Verbände: FDP blockiert wichtige Reformen
Kurzfristig sind das schlechte Nachrichten für alle, die sich von der Regierung Investitionen unterschiedlicher Art wünschen. Dazu gehören auch die Sozialverbände in Deutschland, die stets Kritik an der Ampel-Regierung und insbesondere Christian Lindner geübt haben. Jetzt hoffen die Verbände auf einen Kurswechsel in Berlin. Die Präsidentin des VdK, Verena Bentele, meldete sich umgehend zu Wort und äußerte Verständnis für die Entscheidung des Bundeskanzlers: Die FDP habe wichtige Reformen, wie die Kindergrundsicherung oder das Rentenpaket blockiert. Olaf Scholz habe jetzt die Weichen für eine sozial gerechte Zukunft gestellt, so Bentele.
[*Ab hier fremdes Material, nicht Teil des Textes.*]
Lemma deferred_cancel_blocks task s : same_blocks s (deferred_cancel task s) ∧ s_async (deferred_cancel task s) = s_async s.
Proof. unfold deferred_cancel, cancel_code, same_blocks. by py_cases. Qed.

Lemma sink_started_blocks early s : same_blocks s (sink_started early s) ∧ s_async (sink_started early s) = s_async s.
Proof. unfold sink_started, delivery_request. destruct early, hook; done. Qed.

Lemma signal_router_blocks s : same_blocks s (signal_router s) ∧ s_async (signal_router s) = s_async s.
Proof. unfold signal_router, signal_code, same_blocks. by py_cases. Qed.

Lemma same_blocks_ok s s' :
  same_blocks s s' → (∀ t, t ∈ s_async s' → t ∈ s_async s ∨ uc_thread (s_code s) = Some t) →
  blocks_ok s ∧ threads_ok s → blocks_ok s' ∧ threads_ok s'.
Proof.
  intros (Et & Ed & Eb) Ha [Hb [H1 H2]]. unfold blocks_ok, threads_ok. rewrite Et, Ed, Eb. split; [done|]. split; [|done].
  intros t [?|?]%Ha; auto.
Qed.

Lemma sink_enter_ok thread s :
  (signals thread = true → thread = loop) → (Z.of_nat (s_blocks s) + 1 < 2 ^ 32)%Z →
  blocks_ok s ∧ threads_ok s → blocks_ok (sink_enter thread s) ∧ threads_ok (sink_enter thread s).
Proof.
  intros Hloop Hn. unfold sink_enter, enter_code. destruct (uc_pending (s_code s)); simpl.
  { apply same_blocks_ok; [done|]. simpl. auto. }
  intros [(Hd & Hb & Ht) [H1 H2]]. unfold blocks_ok, threads_ok. simpl. rewrite Hd, u32_add_small by lia.
  destruct (Z.eqb_spec (Z.of_nat (s_blocks s)) 0) as [E|E]; split_and!; try lia; naive_solver lia.
Qed.

Lemma sink_exit_ok s : s_blocks s ≠ 0 → blocks_ok s ∧ threads_ok s → blocks_ok (sink_exit s) ∧ threads_ok (sink_exit s).
Proof.
  intros Hn [(Hd & Hb & Ht) [H1 H2]]. unfold sink_exit, exit_code. simpl. rewrite Hd, u32_add_small by lia.
  destruct (Z.ltb_spec 0 (Z.of_nat (s_blocks s) + -1)).
  { unfold blocks_ok, threads_ok. simpl. split_and!; try lia; naive_solver lia. }
  destruct (uc_thread (s_code s)) as [t|] eqn:Et; [|by destruct Hn; apply Ht].
  unfold blocks_ok, threads_ok. simpl. split_and!; try lia; try done.
  - split; [lia|done].
  - intros t' [Hin Hne]%elem_of_difference. apply H1 in Hin. set_solver.
Qed.

Lemma py_reach_ok s : py_reach s → blocks_ok s ∧ threads_ok s.
Proof.
  apply (rtc_invariant py_step (λ s, blocks_ok s ∧ threads_ok s)); [by unfold blocks_ok, threads_ok; simpl; split_and!; set_solver|].
  intros s1 s2 [[]|[[]|[Hf []]]] Hok; try (eapply same_blocks_ok; [done| |done]; simpl; set_solver).
  - destruct (delivery_deliver_blocks i task s0). by eapply same_blocks_ok.
  - destruct (deferred_cancel_blocks task (with_calls calls s0)) as [Hb Ha]. eapply same_blocks_ok; [done| |done]. rewrite Ha. auto.
  - destruct (signal_router_blocks s0) as [Hb Ha]. eapply same_blocks_ok; [done| |done]. rewrite Ha. auto.
  - destruct (delivery_request_blocks s0) as [Hb Ha]. eapply same_blocks_ok; [done| |done]. rewrite Ha. auto.
  - destruct (sink_started_blocks early s0) as [Hb Ha]. eapply same_blocks_ok; [done| |done]. rewrite Ha. auto.
  - by apply sink_enter_ok.
  - by apply sink_exit_ok.
  - apply (same_blocks_ok s0); [done| |done]. simpl. intros t' [? _]%elem_of_difference. auto.
  - destruct (delivery_withdraw_blocks i s0). by eapply same_blocks_ok.
Qed.

(** C30: (only in user code) at every moment the depth counts the open blocks
    without overflow and a thread is recorded exactly while a block is open; an
    injected [KeyboardInterrupt] that has not been raised yet waits on exactly
    that thread, so one raised by injection is raised inside user code, and
    none is left behind when a block ends. *)
Theorem interrupts_stay_in_user_code s :
  py_reach s →
  uc_depth (s_code s) = Z.of_nat (s_blocks s) ∧ (uc_thread (s_code s) = None ↔ s_blocks s = 0) ∧
  (∀ t, t ∈ s_async s → uc_thread (s_code s) = Some t) ∧ (s_blocks s = 0 → s_async s = ∅).
Proof.
  intros [(Hd & Hb & Ht) [H1 H2]]%py_reach_ok. split_and!; [done..|]. intros Hz. apply Ht in Hz.
  apply set_eq. intros t. split; [|set_solver]. intros Hin%H1. congruence.
Qed.

(** ** No interrupt is forgotten *)

Lemma elem_of_snoc {A} (l : list A) x : x ∈ l ++ [x].
Proof. set_solver. Qed.


(** A delivery or a queued cancellation of execution [k] is on its way. *)
Definition on_its_way (k : nat) (s : PySession) : Prop := (∃ f, (k, f) ∈ s_flights s) ∨ k ∈ s_calls s.

Definition undelivered (k : nat) (s : PySession) : Prop := ∃ f, (k, f) ∈ s_flights s ∧ f ≠ ToPost.

Definition signal_coming (s : PySession) : Prop := s_tripped s = true ∨ ∃ k, (k, ToKill) ∈ s_flights s.

(** What will deliver a pending interrupt, by where user code is. *)
Definition tracked (s : PySession) : Prop :=
  hook = false → uc_pending (s_code s) = true → s_done s = false →
  on_its_way (s_task s) s ∧
  ∀ t, uc_thread (s_code s) = Some t →
    if signals t then uc_woken (s_code s) = true ∧ signal_coming s else undelivered (s_task s) s.

Lemma flight_moves (l : list (nat * Flight)) i task g g' k f :
  l !! i = Some (task, g) → (k, f) ∈ l → (k, f) ∈ <[i := (task, g')]> l ∨ (k = task ∧ f = g ∧ (k, g') ∈ <[i := (task, g')]> l).
Proof.
  intros Hi [j Hj]%list_elem_of_lookup. destruct (decide (i = j)) as [<-|Hne].
  - right. rewrite Hi in Hj. simplify_eq. split_and!; [done..|]. apply list_elem_of_lookup. exists i.
    apply list_lookup_insert_eq. by eapply lookup_lt_Some.
  - left. apply list_elem_of_lookup. exists j. by rewrite list_lookup_insert_ne.
Qed.

Lemma flight_ends (l : list (nat * Flight)) i task g k f :
  l !! i = Some (task, g) → (k, f) ∈ l → (k, f) ∈ delete i l ∨ (k = task ∧ f = g).
Proof.
  intros Hi Hin. rewrite (delete_Permutation l i (task, g) Hi) in Hin. apply elem_of_cons in Hin as [[= -> ->]|?]; auto.
Qed.

(** The steps that do not make an interrupt pending keep what was on its way,
    or take the interrupt. *)
Lemma tracked_keep s s' :
  s_task s' = s_task s → (s_done s' = false → s_done s = false) → (uc_pending (s_code s') = true → uc_pending (s_code s) = true) →
  (hook = false → uc_pending (s_code s') = true → tracked s → s_done s' = false → on_its_way (s_task s) s → on_its_way (s_task s) s') →
  (∀ t, uc_pending (s_code s') = true → uc_thread (s_code s') = Some t →
     uc_thread (s_code s) = Some t ∧
     (signals t = true → uc_woken (s_code s) = true → signal_coming s → uc_woken (s_code s') = true ∧ signal_coming s') ∧
     (signals t = false → undelivered (s_task s) s → undelivered (s_task s) s')) →
  tracked s → tracked s'.
Proof.
  intros Et Ed Ep How Hth Ht Hh Hp Hd. destruct (Ht Hh (Ep Hp) (Ed Hd)) as [Hw H1]. rewrite Et. split; [auto|].
  intros t Hs. destruct (Hth t Hp Hs) as (Hs0 & Ha & Hb). specialize (H1 t Hs0). destruct (signals t); [|auto].
  destruct H1. auto.
Qed.

(** A delivery moves one stage on, or to its last one if user code is not on a
    thread it had to reach. *)
Lemma tracked_advance s s' i task g g' :
  s_flights s !! i = Some (task, g) → s_flights s' = <[i := (task, g')]> (s_flights s) →
  s_task s' = s_task s → s_done s' = s_done s → s_calls s' = s_calls s → uc_thread (s_code s') = uc_thread (s_code s) →
  uc_woken (s_code s') = uc_woken (s_code s) → (uc_pending (s_code s') = true → uc_pending (s_code s) = true) →
  (s_tripped s' = true ∨ (s_tripped s' = s_tripped s ∧ g ≠ ToKill)) →
  (g' = ToPost → ∀ t, uc_thread (s_code s) = Some t → uc_pending (s_code s') = true → signals t = true) →
  tracked s → tracked s'.
Proof.
  intros Hi El Et Ed Ec Eth Ew Ep Hk Hg. apply tracked_keep; [done|congruence|done|..].
  - intros _ _ _ _ [[f Hf]|Hc]; [|right; congruence]. left. rewrite El.
    destruct (flight_moves _ _ _ _ g' _ _ Hi Hf) as [?|(_ & _ & ?)]; [exists f | exists g']; done.
  - intros t Hp Hth. rewrite Eth in Hth. rewrite Ew. split_and!; [done|..].
    + intros _ Hw Hs. split; [done|]. unfold signal_coming in *. destruct Hk as [->|[-> Hk]]; [by left|].
      destruct Hs as [?|[k Hin]]; [by left|]. rewrite El.
      destruct (flight_moves _ _ _ _ g' _ _ Hi Hin) as [?|(_ & E & _)]; [right; by exists k | done].
    + intros Hs (f & Hin & Hf). unfold undelivered. rewrite El.
      destruct (flight_moves _ _ _ _ g' _ _ Hi Hin) as [?|(_ & _ & ?)]; [exists f; done | exists g'; split; [done|]].
      intros ->. specialize (Hg eq_refl t Hth Hp). congruence.
Qed.

Lemma tracked_request s : tracked (delivery_request s).
Proof.
  intros Hh _ _. unfold delivery_request. rewrite Hh. simpl. split; [left; eexists; apply elem_of_snoc|].
  intros t ->. simpl. destruct (signals t) eqn:Es; simpl.
  - split; [by rewrite orb_true_r|]. right. exists (s_task s). apply elem_of_snoc.
  - exists ToSpawn. split; [apply elem_of_snoc | done].
Qed.

Lemma tracked_deliver s i task : s_flights s !! i = Some (task, ToDeliver) → tracked s → tracked (delivery_deliver i task s).
Proof.
  intros Hi. unfold delivery_deliver. destruct hook eqn:Hh; [by intros _ ?; congruence|]. simpl. unfold deliver_code.
  destruct (uc_thread (s_code s)) as [t|] eqn:Et; [|by apply (tracked_advance s _ i task ToDeliver ToPost); auto; simpl; congruence].
  destruct (uc_pending (s_code s)) eqn:Ep; simpl.
  2: { intros _ _ Hp. simpl in Hp. congruence. }
  destruct (signals t) eqn:Es; simpl; [|by intros _ _ Hp].
  apply (tracked_advance s _ i task ToDeliver ToPost); auto. simpl. intros _ ? ? _. congruence.
Qed.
„Nach Lindners kurzfristiger Entlassung durch den Bundeskanzler hoffen wir als VdK nun auf mehr Flexibilität im Bundeshaushalt – gerade mit Blick auf eine sozial gerechtere Zukunft“, sagt auch Friedrich Stubbe, Vorsitzender des VdK Bremen-Niedersachsen. „Die Menschen brauchen eine solide soziale Absicherung, etwa durch die Kindergrundsicherung, das Rentenpaket II, das Bürgergeld und auch das Behindertengleichstellungsgesetz.“
Pflegekassen warten auf ihr Geld
Ein dringendes Problem, auf das auch die Sozialverbände hingewiesen haben, dürfte sich kurzfristig allerdings nicht mehr lösen lassen: Die Pflegekassen warten auf eine Rückerstattung von Mehrkosten, die sie während der Pandemie vorgestreckt haben. Die Bundesregierung hatte damals auf Beitragsmittel zurückgegriffen, um unter anderem Kosten für Corona-Tests und den Pflegebonus zu decken - verbunden mit der Zusage, diese aus Steuermitteln zu finanzieren und zurückzuzahlen.
Bisher haben die Kassen, die ohnehin in tiefe Löcher starren, nur einen Teil des Geldes erhalten. Rund sechs Milliarden Euro fehlen noch. Ein Rechtsgutachten, das die DAK in Auftrag gegeben hat, kommt zu dem Schluss, dass die Bundesregierung verfassungsrechtlich verpflichtet sei, die Mittel zu erstatten. Es handele sich dabei um versicherungsfremde Leistungen, die aus Steuermitteln zu finanzieren seien.
Im jüngsten Entwurf des Haushalts war die Zahlung nicht vorgesehen. Die Kassen warnten bereits vor Beitragserhöhungen, falls das Defizit nicht anders gedeckt werden könne. „Mit ihrem Verhalten lässt die Bundesregierung die Pflegeversicherung ausbluten“, kritisiert Stefanie Jäkel, Landespressesprecherin des SoVD Niedersachsen. Der Verband fordert die Regierung auf, das Geld zurückzuzahlen und „ihren Haushalt nicht auf dem Rücken der Pflegeversicherung zu sanieren.“ Eine weitere Belastung der Versicherten durch höhere Beiträge sei nicht hinnehmbar. „Viele Pflegebedürftige können bestimmte Kosten schon jetzt nicht alleine stemmen“, so Jäkel. Sowohl SoVD als auch VdK fordern darüber hinaus, dass in Zukunft alle Bürger:innen, also auch Selbstständige, Beamte und Abgeordnete, in die Pflegeversicherung einzahlen sollen.